The article’s claim that “natural immunity is superior protection against Covid-19 than vaccinated immunity” rests on two studies, one preprint by scientists in Israel[4] and a published study by scientists in the U.S.[5]. The claim overstates scientific confidence for the first study and misrepresents the second.
While the study in Israel reported fewer infections in people who were previously infected compared to vaccinated people, the study was also affected by various biases, such as selection bias and survivorship bias. The study’s weaknesses were explained in this discussion led by James Lawler, an expert in infectious diseases and associate professor at the University of Nebraska, as part of the university’s weekly meetings with local and state public health representatives.
For example, Lawler pointed out that the vaccinated group in the study comprised more people who were in poorer health, such as people with cancer (selection bias). This is expected, given that COVID-19 vaccination campaigns in general prioritized high-risk groups like people in poorer health. On top of an overrepresentation of high-risk people in the vaccinated group, the study’s design meant that it left out unvaccinated people who got COVID-19 and died (survivorship bias).

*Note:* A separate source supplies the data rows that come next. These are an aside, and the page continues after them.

(** Every operand bit is where the table puts it. *)
Lemma place_all_bits acc fs vs ins k f v j b :
  disjoint_fields acc fs = true → forallb place_ok fs = true →
  (∀ i, 0 <= i → Z.testbit ins i = true → Z.testbit acc i = true) →
  fs !! k = Some f → vs !! k = Some v → 0 <= j → src_bit f j = Some b →
  Z.testbit (place_all fs vs ins) j = Z.testbit v b.
Proof.
  revert acc vs ins k. induction fs as [|g fs IH]; intros acc vs ins k D P I Hf Hv Hj E; [done|].
  destruct vs as [|u vs]; [done|]. simpl in *.
  apply andb_true_iff in D as [D1%Z.eqb_eq D2], P as [P1 P2].
  assert (G : ∀ i, 0 <= i → Z.testbit (field_mask g) i = true → Z.testbit acc i = false).
  { intros i Hi T. apply (f_equal (λ x, Z.testbit x i)) in D1.
    rewrite Z.land_spec, T, Z.bits_0 in D1. by destruct (Z.testbit acc i). }
  destruct k as [|k]; simplify_eq/=.
  - assert (T : Z.testbit (field_mask f) j = true) by (by rewrite src_bit_mask, E).
    rewrite place_all_outside; [|done..|].
    + rewrite put_operand_bits, E by done. simpl.
      destruct (Z.testbit ins j) eqn:Ti; [|done].
      specialize (G j Hj T). by rewrite (I j Hj Ti) in G.
    + intros h Hh. eapply disjoint_outside; [exact D2|done..|by rewrite Z.lor_spec, T, orb_true_r|done].
  - eapply (IH _ _ _ k D2); try done. intros i Hi. rewrite put_operand_bits, Z.lor_spec by done.
    rewrite src_bit_mask by done. intros [T| T]%orb_true_iff; [by rewrite (I i Hi T)|].
    unfold obit in T. destruct (src_bit g i); [|done]. apply orb_true_r.
Qed.

(** The bit of the word that holds operand bit [k]. *)
Definition pos (f : GM_OPERAND_PLACE_RELATION) (k : Z) : Z :=
  if k <? range_len (bit_range_0 f) then fst (bit_range_0 f) + k
  else fst (bit_range_1 f) + (k - range_len (bit_range_0 f)).

Lemma in_range_true s e j : s <= j <= e → (s <=? j) && (j <=? e) = true.
Proof. intros H. by rewrite !(proj2 (Z.leb_le _ _)) by lia. Qed.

In short, the unvaccinated and vaccinated groups differ in many ways that are unrelated to their vaccination status, such that a comparison of the two may not provide meaningful information.
On the other hand, the second study examined antibodies in vaccinated people and compared the antibodies’ ability to neutralize virus variants (block infection) between people who were and weren’t previously infected. It concluded that previously infected people who were also vaccinated developed antibodies that were more capable of neutralizing variants compared to vaccinated people who weren’t infected before. The study didn’t include unvaccinated people who were previously infected. Claiming that this study showed infection-induced immunity to be better than vaccine-induced immunity is inaccurate and misleading, as it also involved vaccine-induced immunity.
Health Feedback discussed the debate surrounding infection-induced and vaccine-induced immunity in this Insight article, and explained why the benefit-risk profile of vaccine-induced immunity is more favorable than that of infection-induced immunity.
REFERENCES
- 1 – Cavanaugh et al. (2021) Reduced Risk of Reinfection with SARS-CoV-2 After COVID-19 Vaccination — Kentucky, May–June 2021. Mortality and Morbidity Weekly Report.
- 2 – Sheehan et al. (2021) Reinfection Rates Among Patients Who Previously Tested Positive for Coronavirus Disease 2019: A Retrospective Cohort Study. Clinical Infectious Diseases.
- 3 – Vitale et al. (2021) Assessment of SARS-CoV-2 Reinfection 1 Year After Primary Infection in a Population in Lombardy, Italy. JAMA Internal Medicine.
- 4 – Gazit et al. (2021) Comparing SARS-CoV-2 natural immunity to vaccine-induced immunity: reinfections versus breakthrough infections. medRxiv. [Note: This is a preprint that has not yet been peer-reviewed at the time of this review’s publication.]
- 5 – Cho et al. (2021) Anti-SARS-CoV-2 receptor-binding domain antibody evolution after mRNA vaccination. Nature.